WHAT TO WORK ON => Please copy the lines below exactly, from the first one through the line showing "(upd_queue (pending_deliveries s)".
(THE DATA)
(** [collect_boundary_deliveries] of [chat/delivery.rs], and the status of what was pending. *)
Definition collect_boundary_deliveries (now : N) s : option (Sess * (list string * bool) * list (string * DeliveryStatus)) :=
  let s := drain_post_tool_side_effects now s in
  let tracked := pd_id <$> pending_deliveries s in
  '(s, drained) ← drain_pending_deliveries now s;
  Some (s, drained, (λ id, (id, delivery_status id s)) <$> tracked).

Definition update_pending_delivery (id : string) (p : option PushMode) (cancel : bool) s : Sess * result bool string :=
  match list_find (λ d, pd_id d = id) (pending_deliveries s) with
  | None =>
      (s, Err (if bool_decide (id ∈ delivered_delivery_ids s) then "delivery '" +:+ id +:+ "' already delivered"
               else "unknown pending delivery '" +:+ id +:+ "'"))
  | Some (i, d) =>
      if cancel then
        if existsb (has_kind_of (omap control_kind (pd_messages d))) (drop (S i) (pending_deliveries s) ≫= pd_messages)
        then (s, Err "pending plan/goal control has dependent updates; cancel later updates first")
        else (record_dropped_delivery (pd_id d) SFailed (set_pending (delete i (pending_deliveries s)) s), Ok false)
      else
        match p with
        | None => (s, Ok (delivery_envelope_boundary_open d s))
        | Some p =>
            let d := set_push p d in
            let s := interrupt_wait_for_delivery (set_pending (<[i := d]> (pending_deliveries s)) s) in
            (s, Ok (delivery_envelope_boundary_open d s))
        end
  end.

Definition suppress_delivery_wakes s : Sess :=
  upd_queue (set_wake false <$> pending_deliveries s) (set_wake false <$> runner_pending_deliveries s)
    (delivered_delivery_ids s) (dropped_deliveries s) (upd_thread (thread s) ∅ s).
(** The deliveries the runner of an agent holds, shown with the session's own. *)
Definition set_runner_pending_deliveries (ds : list (PendingDelivery C)) s : Sess :=
  interrupt_wait_for_delivery
    (upd_queue (pending_deliveries s) ds (delivered_delivery_ids s) (dropped_deliveries s) s).

(** ** Edits of the history

    [update_message], [remove_message], [truncate_messages], [replace_messages] and [mirror_runner_messages]:
    what they do to the messages and to the fields of the record; none of them touches the deliveries.  The result of
    the first two is the place of the message. *)

Definition forget_response s : Sess :=
  upd_thread {| mode := mode (thread s); model := model (thread s); previous_response_id := None;
                other_params := other_params (thread s) |} (delivery_wake_sources s) s.
Definition put_messages (ms : list (Message C)) s : Sess :=
  upd_messages ms (draft_message s) (post_tool_side_effects s) (next_uuid s) s.
Definition is_report m : bool :=
  bool_decide (role m = COMPRESSION_REPORT_KEY) || bool_decide (is_Some (extra m !! COMPRESSION_REPORT_KEY))
  || is_legacy_summary m.

(** The message with this id, if it is not before the active context. *)
Definition mutable_index (id : string) s : option nat :=
  start ← mutable_message_start (messages s);
  '(i, _) ← list_find (λ m, message_id m = id) (messages s);
  if i <? start then None else Some i.
Definition update_message (id : string) m s : Sess * option nat :=
  if is_report m then (s, None)
  else match mutable_index id s with
       | Some i => (forget_response (put_messages (<[i := m]> (messages s)) s), Some i)
       | None => (s, None)
       end.
(** A message of an assistant goes with the tool results of its calls in the active context. *)
Definition without_results (ids : list string) (start : nat) (ms : list (Message C)) : list (Message C) :=
  take start ms ++ filter (λ m, ¬ (role m = "tool"%string ∧ tool_call_id m ∈ ids)) (drop start ms).
Definition remove_message (id : string) s : Sess * option nat :=
  match mutable_message_start (messages s), mutable_index id s with
  | Some start, Some i =>
      let ids := match messages s !! i with
                 | Some m => if bool_decide (role m = "assistant"%string) then call_id <$> default [] (tool_calls m) else []
                 | None => []
                 end in
      (forget_response (put_messages (without_results ids start (delete i (messages s))) s), Some i)
  | _, _ => (s, None)
  end.
Definition truncate_messages (from_index : nat) s : Sess :=
  if from_index <? length (messages s) then forget_response (put_messages (take from_index (messages s)) s) else s.
(** [reset_compaction_runtime_state] ends an attempt of compression. *)
Definition reset_compaction s : Sess := {|
  messages := messages s; draft_message := draft_message s; pending_deliveries := pending_deliveries s;
  runner_pending_deliveries := runner_pending_deliveries s; delivered_delivery_ids := delivered_delivery_ids s;
  dropped_deliveries := dropped_deliveries s; post_tool_side_effects := post_tool_side_effects s;
  delivery_wake_sources := delivery_wake_sources s; thread := thread (forget_response s); state := state s;
  turn_depth := turn_depth s; interruptible_waits := interruptible_waits s;
  wait_tool_window_active := wait_tool_window_active s; wait_delivery_boundary := wait_delivery_boundary s;
  wait_interrupt_flag := wait_interrupt_flag s; abort_flag := abort_flag s; user_interrupt_flag := user_interrupt_flag s;
  queued_commands := queued_commands s; planner_paused := planner_paused s;
  planner_pause_pending_tools := planner_pause_pending_tools s; compressing := false; closed := closed s;
  next_uuid := next_uuid s |}.
Definition replace_messages (ms : list (Message C)) s : Sess := reset_compaction (put_messages ms s).
Definition mirror_runner_messages (ms : list (Message C)) s : Sess := put_messages ms s.

(** ** Restarts *)

Fixpoint first_of_each (seen : list string) (ds : list (PendingDelivery C)) : list (PendingDelivery C) :=
  match ds with
  | [] => []
  | d :: rest =>
      if bool_decide (pd_id d ∈ seen) then first_of_each seen rest else d :: first_of_each (pd_id d :: seen) rest
  end.
Definition pending_deliveries_for_snapshot s : list (PendingDelivery C) :=
  first_of_each [] (pending_deliveries s ++ runner_pending_deliveries s).

Definition restore_one (now : N) (acc : list string * Sess) d : list string * Sess :=
  let '(seen, s) := acc in
  if bool_decide (pd_messages d = []) || bool_decide (pd_id d ∈ delivered_delivery_ids s) then (seen, s)
  else if bool_decide (pd_id d ∈ seen) then (seen, s)
  else
    let seen := pd_id d :: seen in
    let d := ensure_restored_ttl_secs now (delivery_default_ttl_secs (settings (P := P))) d in
    if is_expired_at now d then (seen, record_dropped_delivery (pd_id d) SExpired s)
    else
      let s := supersede_pending d s in
      (seen, set_pending (pending_deliveries s ++ [d]) s).
Definition restore_pending_deliveries (ds : list (PendingDelivery C)) (now : N) s : Sess :=
  let s := upd_queue (pending_deliveries s) (runner_pending_deliveries s)
             (delivered_delivery_ids s ∪ list_to_set (omap delivery_id_of_message (messages s))) (dropped_deliveries s) s in
  (foldl (restore_one now) (pd_id <$> (pending_deliveries s ++ runner_pending_deliveries s), s) ds).2.

Definition merge_dropped_deliveries (rs : list DeliveryStatusRecord) s : Sess :=
  foldl (λ s r, record_dropped_delivery (ds_id r) (ds_status r) s) s rs.
End queue.
Arguments Session C P : clear implicits.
(End THE DATA)
YOUR SOLUTION =>
(** [collect_boundary_deliveries] of [chat/delivery.rs], and the status of what was pending. *)
Definition collect_boundary_deliveries (now : N) s : option (Sess * (list string * bool) * list (string * DeliveryStatus)) :=
  let s := drain_post_tool_side_effects now s in
  let tracked := pd_id <$> pending_deliveries s in
  '(s, drained) ← drain_pending_deliveries now s;
  Some (s, drained, (λ id, (id, delivery_status id s)) <$> tracked).

Definition update_pending_delivery (id : string) (p : option PushMode) (cancel : bool) s : Sess * result bool string :=
  match list_find (λ d, pd_id d = id) (pending_deliveries s) with
  | None =>
      (s, Err (if bool_decide (id ∈ delivered_delivery_ids s) then "delivery '" +:+ id +:+ "' already delivered"
               else "unknown pending delivery '" +:+ id +:+ "'"))
  | Some (i, d) =>
      if cancel then
        if existsb (has_kind_of (omap control_kind (pd_messages d))) (drop (S i) (pending_deliveries s) ≫= pd_messages)
        then (s, Err "pending plan/goal control has dependent updates; cancel later updates first")
        else (record_dropped_delivery (pd_id d) SFailed (set_pending (delete i (pending_deliveries s)) s), Ok false)
      else
        match p with
        | None => (s, Ok (delivery_envelope_boundary_open d s))
        | Some p =>
            let d := set_push p d in
            let s := interrupt_wait_for_delivery (set_pending (<[i := d]> (pending_deliveries s)) s) in
            (s, Ok (delivery_envelope_boundary_open d s))
        end
  end.

Definition suppress_delivery_wakes s : Sess :=
  upd_queue (set_wake false <$> pending_deliveries s) (set_wake false <$> runner_pending_deliveries s)
    (delivered_delivery_ids s) (dropped_deliveries s) (upd_thread (thread s) ∅ s).
(** The deliveries the runner of an agent holds, shown with the session's own. *)
Definition set_runner_pending_deliveries (ds : list (PendingDelivery C)) s : Sess :=
  interrupt_wait_for_delivery
    (upd_queue (pending_deliveries s) ds (delivered_delivery_ids s) (dropped_deliveries s) s).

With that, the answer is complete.